◆ **Exercise**
Among the lines of the records, find all that carry the word "number" and copy them.

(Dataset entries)
======
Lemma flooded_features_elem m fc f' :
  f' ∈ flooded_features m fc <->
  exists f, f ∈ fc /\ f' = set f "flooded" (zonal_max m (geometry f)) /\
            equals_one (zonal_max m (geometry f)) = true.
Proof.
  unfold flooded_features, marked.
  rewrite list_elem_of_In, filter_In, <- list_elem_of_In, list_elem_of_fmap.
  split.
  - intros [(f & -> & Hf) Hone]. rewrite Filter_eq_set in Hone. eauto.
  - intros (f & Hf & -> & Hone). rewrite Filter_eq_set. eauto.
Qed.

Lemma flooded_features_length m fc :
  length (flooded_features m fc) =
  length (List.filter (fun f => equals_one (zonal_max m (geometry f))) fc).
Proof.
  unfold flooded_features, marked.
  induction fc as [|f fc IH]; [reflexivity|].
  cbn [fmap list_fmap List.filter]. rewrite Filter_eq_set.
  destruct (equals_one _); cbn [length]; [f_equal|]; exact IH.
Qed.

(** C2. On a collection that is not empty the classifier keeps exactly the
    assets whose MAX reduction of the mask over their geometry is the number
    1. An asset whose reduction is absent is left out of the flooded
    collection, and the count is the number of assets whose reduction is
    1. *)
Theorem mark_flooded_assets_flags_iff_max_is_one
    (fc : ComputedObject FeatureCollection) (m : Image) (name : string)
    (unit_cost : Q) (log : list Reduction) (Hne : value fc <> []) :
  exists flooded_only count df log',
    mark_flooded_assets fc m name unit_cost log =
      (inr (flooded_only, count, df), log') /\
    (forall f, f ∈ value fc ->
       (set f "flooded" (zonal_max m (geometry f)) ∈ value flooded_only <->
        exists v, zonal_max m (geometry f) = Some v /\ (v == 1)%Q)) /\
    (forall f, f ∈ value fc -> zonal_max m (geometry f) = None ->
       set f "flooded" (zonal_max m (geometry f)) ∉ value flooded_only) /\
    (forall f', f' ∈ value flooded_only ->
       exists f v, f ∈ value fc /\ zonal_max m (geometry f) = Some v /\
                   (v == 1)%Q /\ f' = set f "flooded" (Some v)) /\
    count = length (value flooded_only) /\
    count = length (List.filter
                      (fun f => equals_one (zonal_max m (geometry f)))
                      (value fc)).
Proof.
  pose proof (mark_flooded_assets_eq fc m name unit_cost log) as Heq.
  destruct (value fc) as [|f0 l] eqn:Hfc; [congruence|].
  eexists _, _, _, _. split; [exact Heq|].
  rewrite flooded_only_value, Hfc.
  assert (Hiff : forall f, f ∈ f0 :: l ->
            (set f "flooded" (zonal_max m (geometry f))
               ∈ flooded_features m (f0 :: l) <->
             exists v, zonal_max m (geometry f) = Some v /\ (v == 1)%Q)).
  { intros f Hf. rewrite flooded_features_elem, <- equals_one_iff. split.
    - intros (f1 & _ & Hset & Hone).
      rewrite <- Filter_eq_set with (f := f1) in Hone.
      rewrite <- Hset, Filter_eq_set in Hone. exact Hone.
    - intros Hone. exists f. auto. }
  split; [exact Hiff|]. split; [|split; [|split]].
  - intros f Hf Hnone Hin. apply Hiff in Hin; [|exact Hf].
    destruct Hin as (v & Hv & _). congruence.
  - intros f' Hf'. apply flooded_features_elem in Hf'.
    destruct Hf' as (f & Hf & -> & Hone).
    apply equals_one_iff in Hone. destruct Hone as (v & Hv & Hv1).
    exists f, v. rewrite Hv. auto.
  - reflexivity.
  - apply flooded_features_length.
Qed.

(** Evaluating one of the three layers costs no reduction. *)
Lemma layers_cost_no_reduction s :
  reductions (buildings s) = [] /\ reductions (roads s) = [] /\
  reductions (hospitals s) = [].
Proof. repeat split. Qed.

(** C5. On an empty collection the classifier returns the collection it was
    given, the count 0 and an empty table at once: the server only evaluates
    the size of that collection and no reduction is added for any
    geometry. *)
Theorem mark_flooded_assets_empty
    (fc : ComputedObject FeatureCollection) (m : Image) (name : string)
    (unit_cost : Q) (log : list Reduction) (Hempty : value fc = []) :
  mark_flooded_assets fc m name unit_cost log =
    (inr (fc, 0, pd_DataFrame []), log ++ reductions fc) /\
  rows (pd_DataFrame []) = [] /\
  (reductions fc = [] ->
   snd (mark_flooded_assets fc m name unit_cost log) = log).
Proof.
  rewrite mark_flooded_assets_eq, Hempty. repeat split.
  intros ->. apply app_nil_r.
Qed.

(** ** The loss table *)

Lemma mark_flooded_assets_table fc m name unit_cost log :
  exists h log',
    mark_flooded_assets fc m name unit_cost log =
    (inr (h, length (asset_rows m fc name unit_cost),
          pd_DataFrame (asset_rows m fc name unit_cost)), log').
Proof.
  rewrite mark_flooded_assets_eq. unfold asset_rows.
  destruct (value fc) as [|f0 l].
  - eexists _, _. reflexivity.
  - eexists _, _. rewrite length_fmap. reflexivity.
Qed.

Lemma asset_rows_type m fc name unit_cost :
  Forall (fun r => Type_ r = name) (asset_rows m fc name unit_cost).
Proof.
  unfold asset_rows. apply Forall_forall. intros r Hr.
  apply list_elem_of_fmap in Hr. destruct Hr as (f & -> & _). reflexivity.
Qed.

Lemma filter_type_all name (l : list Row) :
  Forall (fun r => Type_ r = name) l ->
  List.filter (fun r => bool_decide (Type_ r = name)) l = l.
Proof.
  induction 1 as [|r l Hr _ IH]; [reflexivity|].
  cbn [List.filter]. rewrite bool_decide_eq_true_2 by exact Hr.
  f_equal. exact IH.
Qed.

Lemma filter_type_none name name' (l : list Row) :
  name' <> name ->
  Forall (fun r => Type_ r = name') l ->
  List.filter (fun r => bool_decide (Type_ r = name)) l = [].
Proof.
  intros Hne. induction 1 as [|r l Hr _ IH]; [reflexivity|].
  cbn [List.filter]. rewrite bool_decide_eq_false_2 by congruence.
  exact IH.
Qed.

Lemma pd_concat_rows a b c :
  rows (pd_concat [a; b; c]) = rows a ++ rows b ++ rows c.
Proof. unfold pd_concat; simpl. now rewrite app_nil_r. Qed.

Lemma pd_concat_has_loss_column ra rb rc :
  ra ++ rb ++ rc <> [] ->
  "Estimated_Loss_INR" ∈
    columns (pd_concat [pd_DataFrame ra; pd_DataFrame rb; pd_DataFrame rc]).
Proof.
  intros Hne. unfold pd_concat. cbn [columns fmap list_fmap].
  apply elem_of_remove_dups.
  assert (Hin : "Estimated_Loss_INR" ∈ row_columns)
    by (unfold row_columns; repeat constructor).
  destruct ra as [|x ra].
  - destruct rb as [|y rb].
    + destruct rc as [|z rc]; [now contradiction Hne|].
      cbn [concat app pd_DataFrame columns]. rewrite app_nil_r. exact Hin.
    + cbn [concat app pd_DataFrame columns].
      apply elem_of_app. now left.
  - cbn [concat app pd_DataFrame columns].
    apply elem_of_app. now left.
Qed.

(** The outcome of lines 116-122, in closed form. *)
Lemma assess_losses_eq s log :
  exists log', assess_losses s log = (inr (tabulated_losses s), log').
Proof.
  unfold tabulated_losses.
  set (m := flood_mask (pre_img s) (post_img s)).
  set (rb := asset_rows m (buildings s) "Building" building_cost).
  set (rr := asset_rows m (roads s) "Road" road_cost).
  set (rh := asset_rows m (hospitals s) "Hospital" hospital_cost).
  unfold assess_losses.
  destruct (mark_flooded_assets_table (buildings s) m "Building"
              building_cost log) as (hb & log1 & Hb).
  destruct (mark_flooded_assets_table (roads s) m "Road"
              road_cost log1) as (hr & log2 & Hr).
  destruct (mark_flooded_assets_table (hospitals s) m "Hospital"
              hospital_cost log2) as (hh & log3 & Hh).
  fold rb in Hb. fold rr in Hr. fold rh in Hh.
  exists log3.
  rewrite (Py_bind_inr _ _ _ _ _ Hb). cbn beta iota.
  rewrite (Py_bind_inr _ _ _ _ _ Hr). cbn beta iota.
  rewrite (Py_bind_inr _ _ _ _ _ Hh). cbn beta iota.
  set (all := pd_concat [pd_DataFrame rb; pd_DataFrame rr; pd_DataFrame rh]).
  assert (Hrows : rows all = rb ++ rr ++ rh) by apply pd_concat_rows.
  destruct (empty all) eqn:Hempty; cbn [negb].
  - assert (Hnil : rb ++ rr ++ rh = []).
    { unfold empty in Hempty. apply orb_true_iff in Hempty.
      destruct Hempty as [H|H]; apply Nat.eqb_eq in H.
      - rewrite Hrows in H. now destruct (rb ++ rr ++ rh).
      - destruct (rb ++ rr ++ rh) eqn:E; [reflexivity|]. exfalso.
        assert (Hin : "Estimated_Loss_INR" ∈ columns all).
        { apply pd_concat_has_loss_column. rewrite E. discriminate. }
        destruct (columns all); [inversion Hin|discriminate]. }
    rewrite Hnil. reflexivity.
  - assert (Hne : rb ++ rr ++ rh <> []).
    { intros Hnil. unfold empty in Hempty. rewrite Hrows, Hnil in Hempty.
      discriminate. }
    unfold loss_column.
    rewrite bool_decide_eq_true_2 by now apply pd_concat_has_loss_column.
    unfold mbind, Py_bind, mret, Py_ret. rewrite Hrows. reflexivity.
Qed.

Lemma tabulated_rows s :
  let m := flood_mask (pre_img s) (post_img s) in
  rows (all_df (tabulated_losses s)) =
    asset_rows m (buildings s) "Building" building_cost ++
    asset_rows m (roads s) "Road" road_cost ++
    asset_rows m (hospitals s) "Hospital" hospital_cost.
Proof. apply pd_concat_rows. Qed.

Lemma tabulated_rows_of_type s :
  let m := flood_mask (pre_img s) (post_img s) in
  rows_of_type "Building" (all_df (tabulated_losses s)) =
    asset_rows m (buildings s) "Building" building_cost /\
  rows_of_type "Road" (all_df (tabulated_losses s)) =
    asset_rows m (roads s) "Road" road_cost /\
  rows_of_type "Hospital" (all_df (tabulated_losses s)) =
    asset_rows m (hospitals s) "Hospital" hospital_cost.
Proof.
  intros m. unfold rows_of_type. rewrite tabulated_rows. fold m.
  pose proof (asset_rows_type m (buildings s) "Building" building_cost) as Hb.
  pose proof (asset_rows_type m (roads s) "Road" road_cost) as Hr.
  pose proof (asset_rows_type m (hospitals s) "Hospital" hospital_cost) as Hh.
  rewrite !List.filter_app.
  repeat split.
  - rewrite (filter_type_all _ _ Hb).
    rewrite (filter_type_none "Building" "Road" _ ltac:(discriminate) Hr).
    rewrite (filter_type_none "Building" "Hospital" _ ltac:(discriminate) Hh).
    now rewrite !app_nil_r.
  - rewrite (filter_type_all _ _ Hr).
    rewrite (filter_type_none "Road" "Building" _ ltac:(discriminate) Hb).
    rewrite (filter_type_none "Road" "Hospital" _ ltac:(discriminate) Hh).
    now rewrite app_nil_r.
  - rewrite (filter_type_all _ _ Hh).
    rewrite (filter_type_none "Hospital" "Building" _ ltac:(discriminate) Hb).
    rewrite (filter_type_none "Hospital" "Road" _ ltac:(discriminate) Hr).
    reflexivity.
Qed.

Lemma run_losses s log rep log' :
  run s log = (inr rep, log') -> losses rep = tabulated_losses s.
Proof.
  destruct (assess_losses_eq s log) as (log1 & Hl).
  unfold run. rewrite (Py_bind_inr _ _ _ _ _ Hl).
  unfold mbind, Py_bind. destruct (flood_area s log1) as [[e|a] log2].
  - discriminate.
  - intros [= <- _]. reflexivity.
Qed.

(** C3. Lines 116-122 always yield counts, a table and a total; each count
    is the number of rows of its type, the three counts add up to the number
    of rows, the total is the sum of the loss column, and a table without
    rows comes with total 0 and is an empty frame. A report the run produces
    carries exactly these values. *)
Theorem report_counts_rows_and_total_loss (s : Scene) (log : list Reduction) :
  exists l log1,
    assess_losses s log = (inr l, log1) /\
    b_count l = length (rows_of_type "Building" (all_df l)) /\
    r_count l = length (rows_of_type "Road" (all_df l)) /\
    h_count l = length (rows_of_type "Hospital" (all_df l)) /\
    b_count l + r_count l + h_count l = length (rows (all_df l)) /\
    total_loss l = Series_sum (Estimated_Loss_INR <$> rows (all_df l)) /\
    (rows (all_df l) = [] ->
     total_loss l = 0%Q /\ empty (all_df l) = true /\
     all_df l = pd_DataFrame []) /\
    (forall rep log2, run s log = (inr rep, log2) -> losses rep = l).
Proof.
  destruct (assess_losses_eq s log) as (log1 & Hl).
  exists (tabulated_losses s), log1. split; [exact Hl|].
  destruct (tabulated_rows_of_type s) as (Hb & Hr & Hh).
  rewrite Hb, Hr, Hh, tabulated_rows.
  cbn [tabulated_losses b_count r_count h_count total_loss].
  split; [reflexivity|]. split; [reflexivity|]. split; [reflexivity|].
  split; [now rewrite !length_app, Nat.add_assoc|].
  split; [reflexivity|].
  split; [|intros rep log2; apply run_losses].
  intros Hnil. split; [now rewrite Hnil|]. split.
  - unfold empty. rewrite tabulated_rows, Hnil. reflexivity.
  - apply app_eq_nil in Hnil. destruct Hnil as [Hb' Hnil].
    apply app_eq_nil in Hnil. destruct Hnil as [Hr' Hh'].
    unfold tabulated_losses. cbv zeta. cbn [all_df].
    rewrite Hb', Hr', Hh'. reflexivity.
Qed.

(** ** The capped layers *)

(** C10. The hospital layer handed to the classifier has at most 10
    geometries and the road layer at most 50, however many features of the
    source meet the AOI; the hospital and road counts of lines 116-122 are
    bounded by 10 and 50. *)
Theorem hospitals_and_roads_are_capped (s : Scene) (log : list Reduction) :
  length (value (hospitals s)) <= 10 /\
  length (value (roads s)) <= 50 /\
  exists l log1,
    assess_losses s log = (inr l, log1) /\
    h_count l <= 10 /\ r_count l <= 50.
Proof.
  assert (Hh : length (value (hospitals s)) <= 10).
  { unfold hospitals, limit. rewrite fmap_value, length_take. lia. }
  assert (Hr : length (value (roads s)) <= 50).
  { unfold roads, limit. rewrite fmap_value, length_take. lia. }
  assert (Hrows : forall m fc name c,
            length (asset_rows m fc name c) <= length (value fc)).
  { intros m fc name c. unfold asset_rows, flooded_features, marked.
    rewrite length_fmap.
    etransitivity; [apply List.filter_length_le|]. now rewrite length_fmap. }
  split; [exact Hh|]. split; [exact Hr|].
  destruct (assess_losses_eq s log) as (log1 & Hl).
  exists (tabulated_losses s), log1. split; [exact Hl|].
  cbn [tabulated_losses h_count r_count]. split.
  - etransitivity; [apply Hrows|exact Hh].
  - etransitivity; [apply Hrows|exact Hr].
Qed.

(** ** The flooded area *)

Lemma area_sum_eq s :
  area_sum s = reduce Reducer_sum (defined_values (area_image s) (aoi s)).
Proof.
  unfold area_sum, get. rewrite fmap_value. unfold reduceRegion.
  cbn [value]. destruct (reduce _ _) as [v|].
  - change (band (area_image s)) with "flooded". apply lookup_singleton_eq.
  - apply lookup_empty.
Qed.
======
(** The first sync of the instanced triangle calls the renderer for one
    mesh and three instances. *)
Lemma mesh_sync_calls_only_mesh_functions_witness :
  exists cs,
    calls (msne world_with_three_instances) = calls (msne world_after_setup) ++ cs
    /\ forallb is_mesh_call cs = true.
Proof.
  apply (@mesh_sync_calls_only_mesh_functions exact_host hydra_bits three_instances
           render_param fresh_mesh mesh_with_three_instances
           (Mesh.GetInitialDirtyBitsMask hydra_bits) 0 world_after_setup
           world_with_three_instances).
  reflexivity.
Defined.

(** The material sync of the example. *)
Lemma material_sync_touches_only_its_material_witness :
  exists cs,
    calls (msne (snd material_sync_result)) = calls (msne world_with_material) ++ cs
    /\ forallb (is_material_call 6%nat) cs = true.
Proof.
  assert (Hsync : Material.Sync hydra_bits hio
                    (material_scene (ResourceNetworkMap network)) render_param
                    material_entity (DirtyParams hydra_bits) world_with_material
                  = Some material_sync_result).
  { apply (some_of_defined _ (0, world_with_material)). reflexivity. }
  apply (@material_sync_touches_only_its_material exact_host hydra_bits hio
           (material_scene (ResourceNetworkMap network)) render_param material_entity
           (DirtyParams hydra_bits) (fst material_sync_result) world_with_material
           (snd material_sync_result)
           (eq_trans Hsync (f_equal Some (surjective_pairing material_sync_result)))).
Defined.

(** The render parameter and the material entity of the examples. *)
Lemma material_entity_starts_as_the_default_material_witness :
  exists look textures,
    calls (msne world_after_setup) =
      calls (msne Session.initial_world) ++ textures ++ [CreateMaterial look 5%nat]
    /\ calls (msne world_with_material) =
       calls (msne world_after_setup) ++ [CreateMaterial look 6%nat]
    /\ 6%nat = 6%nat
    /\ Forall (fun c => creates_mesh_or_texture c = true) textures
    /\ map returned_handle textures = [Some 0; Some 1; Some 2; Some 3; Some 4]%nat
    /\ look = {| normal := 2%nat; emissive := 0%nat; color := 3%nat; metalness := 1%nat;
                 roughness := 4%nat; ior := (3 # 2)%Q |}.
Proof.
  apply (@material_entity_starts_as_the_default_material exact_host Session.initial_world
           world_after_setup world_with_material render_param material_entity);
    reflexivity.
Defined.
======
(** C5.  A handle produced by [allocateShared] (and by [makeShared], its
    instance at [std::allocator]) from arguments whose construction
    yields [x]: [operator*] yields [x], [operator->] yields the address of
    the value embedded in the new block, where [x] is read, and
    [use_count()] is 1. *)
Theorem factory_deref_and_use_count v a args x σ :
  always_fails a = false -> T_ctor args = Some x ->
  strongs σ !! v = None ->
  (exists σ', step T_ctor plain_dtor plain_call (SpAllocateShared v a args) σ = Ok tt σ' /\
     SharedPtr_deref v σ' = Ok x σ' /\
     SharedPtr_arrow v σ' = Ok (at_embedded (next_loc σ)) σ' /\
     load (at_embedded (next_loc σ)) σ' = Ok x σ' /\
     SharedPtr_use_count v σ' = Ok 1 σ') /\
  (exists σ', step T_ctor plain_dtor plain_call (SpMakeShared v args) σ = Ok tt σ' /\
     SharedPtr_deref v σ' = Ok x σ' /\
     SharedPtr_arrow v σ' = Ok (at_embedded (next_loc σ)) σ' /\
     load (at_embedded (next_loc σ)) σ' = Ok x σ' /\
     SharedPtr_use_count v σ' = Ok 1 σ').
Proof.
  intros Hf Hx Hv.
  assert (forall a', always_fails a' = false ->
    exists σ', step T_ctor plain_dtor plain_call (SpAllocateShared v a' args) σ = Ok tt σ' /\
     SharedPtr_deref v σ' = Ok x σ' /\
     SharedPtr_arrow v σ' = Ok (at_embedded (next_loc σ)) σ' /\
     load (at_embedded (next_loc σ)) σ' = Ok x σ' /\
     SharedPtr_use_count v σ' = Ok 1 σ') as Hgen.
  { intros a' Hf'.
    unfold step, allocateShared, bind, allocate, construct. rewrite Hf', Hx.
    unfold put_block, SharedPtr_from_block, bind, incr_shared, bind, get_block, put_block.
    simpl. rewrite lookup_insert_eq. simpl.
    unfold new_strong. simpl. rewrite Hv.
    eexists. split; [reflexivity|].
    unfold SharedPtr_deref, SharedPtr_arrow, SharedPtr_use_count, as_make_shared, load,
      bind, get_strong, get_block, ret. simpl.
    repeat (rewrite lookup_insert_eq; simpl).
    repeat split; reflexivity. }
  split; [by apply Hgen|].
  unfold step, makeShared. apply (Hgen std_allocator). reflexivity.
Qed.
======
◆ **Result**
    assets whose MAX reduction of the mask over their geometry is the number
    collection, and the count is the number of assets whose reduction is
    is the number of rows of its type, the three counts add up to the number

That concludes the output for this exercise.